Work required - Of the entries below, restate word for word only the section that runs from the line with "Z) : keys_op bool" to the line with "string) : hashes_op string", counting both ends.

-- Records for this exercise follows --

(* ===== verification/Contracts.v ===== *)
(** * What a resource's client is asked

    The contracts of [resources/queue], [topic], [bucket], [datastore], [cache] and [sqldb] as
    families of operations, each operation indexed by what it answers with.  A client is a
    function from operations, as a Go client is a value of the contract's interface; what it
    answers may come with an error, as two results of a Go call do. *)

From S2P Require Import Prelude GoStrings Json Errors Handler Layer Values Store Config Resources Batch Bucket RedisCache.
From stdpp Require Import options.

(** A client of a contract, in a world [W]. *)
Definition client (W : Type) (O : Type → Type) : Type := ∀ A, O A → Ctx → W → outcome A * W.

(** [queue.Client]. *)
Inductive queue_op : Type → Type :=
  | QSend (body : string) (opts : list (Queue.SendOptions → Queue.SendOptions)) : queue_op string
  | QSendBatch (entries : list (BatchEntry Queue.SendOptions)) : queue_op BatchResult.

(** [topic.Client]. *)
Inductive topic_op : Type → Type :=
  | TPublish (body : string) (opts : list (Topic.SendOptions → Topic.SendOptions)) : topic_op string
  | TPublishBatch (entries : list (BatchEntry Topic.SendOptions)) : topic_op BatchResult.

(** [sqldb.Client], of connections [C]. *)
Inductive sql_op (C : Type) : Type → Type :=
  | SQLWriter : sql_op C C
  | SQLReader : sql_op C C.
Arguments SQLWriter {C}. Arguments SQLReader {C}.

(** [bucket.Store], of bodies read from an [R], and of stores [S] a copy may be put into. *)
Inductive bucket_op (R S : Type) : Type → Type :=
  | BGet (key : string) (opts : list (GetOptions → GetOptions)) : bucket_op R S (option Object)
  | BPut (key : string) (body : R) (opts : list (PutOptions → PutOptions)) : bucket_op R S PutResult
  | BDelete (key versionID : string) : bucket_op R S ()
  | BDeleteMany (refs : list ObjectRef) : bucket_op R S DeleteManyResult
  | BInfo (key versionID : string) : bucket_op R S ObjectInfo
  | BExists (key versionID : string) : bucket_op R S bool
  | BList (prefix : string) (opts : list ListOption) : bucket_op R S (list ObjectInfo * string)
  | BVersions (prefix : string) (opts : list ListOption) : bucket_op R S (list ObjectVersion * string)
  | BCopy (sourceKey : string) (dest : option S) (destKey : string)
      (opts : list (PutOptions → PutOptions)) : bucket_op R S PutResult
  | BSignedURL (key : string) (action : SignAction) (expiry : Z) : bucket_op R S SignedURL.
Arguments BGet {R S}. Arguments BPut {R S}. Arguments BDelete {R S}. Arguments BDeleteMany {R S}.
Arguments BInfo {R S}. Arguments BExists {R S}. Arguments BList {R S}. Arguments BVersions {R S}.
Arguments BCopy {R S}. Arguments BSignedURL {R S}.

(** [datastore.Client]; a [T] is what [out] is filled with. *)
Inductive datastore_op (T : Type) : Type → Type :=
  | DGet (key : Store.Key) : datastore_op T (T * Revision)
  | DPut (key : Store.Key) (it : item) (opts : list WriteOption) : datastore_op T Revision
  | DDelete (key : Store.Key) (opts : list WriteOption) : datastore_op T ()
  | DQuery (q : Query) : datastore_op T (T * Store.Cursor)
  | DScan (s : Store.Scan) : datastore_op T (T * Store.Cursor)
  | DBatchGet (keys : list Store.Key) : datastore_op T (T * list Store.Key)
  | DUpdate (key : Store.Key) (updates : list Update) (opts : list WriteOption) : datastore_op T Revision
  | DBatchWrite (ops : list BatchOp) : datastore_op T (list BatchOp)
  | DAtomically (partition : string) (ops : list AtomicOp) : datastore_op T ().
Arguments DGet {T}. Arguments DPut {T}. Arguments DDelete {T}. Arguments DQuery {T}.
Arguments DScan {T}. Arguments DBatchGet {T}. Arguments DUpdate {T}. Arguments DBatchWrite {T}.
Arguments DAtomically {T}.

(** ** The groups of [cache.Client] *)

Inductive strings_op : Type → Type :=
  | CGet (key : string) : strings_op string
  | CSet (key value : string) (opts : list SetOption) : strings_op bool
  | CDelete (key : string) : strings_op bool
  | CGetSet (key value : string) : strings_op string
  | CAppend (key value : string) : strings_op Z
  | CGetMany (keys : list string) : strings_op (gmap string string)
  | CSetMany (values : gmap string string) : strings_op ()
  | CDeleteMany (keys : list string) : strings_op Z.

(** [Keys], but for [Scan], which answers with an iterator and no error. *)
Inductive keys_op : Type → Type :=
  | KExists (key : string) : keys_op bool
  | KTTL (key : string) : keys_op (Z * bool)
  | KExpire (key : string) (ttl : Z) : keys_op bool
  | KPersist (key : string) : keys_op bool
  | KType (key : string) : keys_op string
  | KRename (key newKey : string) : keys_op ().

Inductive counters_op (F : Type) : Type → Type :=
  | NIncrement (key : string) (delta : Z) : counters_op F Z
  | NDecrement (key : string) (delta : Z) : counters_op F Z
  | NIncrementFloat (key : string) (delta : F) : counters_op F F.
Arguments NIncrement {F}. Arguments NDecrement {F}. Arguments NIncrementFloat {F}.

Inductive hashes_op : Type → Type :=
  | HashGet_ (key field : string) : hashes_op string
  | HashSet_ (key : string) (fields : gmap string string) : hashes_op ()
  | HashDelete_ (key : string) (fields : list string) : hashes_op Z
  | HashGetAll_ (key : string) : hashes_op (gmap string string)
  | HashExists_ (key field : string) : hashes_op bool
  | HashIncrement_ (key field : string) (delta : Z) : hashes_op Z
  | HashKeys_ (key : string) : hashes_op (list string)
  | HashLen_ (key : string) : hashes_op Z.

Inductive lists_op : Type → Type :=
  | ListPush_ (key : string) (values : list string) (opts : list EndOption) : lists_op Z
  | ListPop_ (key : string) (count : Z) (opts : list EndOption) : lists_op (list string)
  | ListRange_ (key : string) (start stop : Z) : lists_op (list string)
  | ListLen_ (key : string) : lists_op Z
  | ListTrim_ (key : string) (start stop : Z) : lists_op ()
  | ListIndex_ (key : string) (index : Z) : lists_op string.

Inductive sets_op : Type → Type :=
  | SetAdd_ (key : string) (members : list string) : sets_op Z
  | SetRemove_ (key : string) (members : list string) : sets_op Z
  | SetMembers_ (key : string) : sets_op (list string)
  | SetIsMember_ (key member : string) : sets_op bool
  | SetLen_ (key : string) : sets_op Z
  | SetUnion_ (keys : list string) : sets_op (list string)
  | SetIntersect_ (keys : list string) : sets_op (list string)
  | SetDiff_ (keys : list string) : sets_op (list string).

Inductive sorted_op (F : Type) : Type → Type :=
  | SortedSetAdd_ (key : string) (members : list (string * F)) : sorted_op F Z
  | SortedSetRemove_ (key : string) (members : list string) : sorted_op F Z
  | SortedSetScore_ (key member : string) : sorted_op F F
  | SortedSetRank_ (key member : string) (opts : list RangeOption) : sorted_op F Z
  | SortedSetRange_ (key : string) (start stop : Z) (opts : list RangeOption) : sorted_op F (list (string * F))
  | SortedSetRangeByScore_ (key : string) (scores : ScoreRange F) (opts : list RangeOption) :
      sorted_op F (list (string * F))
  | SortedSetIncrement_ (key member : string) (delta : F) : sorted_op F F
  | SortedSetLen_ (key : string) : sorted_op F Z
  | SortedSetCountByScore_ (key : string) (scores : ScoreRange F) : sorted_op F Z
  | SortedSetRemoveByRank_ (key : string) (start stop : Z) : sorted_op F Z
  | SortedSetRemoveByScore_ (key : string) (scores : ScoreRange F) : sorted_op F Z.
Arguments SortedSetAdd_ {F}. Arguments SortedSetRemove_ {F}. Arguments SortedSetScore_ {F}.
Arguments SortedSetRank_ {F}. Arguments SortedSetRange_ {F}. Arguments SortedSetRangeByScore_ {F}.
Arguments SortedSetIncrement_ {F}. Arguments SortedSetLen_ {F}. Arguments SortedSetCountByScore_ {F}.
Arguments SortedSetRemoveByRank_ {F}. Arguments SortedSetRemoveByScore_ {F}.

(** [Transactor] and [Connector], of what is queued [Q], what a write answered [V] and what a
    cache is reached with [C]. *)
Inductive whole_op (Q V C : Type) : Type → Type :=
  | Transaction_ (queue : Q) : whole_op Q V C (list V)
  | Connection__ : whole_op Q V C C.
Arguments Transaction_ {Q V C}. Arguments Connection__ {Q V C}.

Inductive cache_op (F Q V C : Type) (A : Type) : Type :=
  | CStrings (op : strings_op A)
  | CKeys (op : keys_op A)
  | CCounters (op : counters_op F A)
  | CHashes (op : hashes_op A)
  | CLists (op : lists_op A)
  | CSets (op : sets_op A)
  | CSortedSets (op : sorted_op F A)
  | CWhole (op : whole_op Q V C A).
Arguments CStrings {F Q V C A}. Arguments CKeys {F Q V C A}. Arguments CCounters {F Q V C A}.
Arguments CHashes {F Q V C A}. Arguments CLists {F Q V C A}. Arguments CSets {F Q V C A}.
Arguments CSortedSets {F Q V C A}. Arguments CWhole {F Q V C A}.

-- Records for this exercise concluded --

Reply to the exercise -
  | KExpire (key : string) (ttl : Z) : keys_op bool
  | KPersist (key : string) : keys_op bool
  | KType (key : string) : keys_op string
  | KRename (key newKey : string) : keys_op ().

Inductive counters_op (F : Type) : Type → Type :=
  | NIncrement (key : string) (delta : Z) : counters_op F Z
  | NDecrement (key : string) (delta : Z) : counters_op F Z
  | NIncrementFloat (key : string) (delta : F) : counters_op F F.
Arguments NIncrement {F}. Arguments NDecrement {F}. Arguments NIncrementFloat {F}.

Inductive hashes_op : Type → Type :=
  | HashGet_ (key field : string) : hashes_op string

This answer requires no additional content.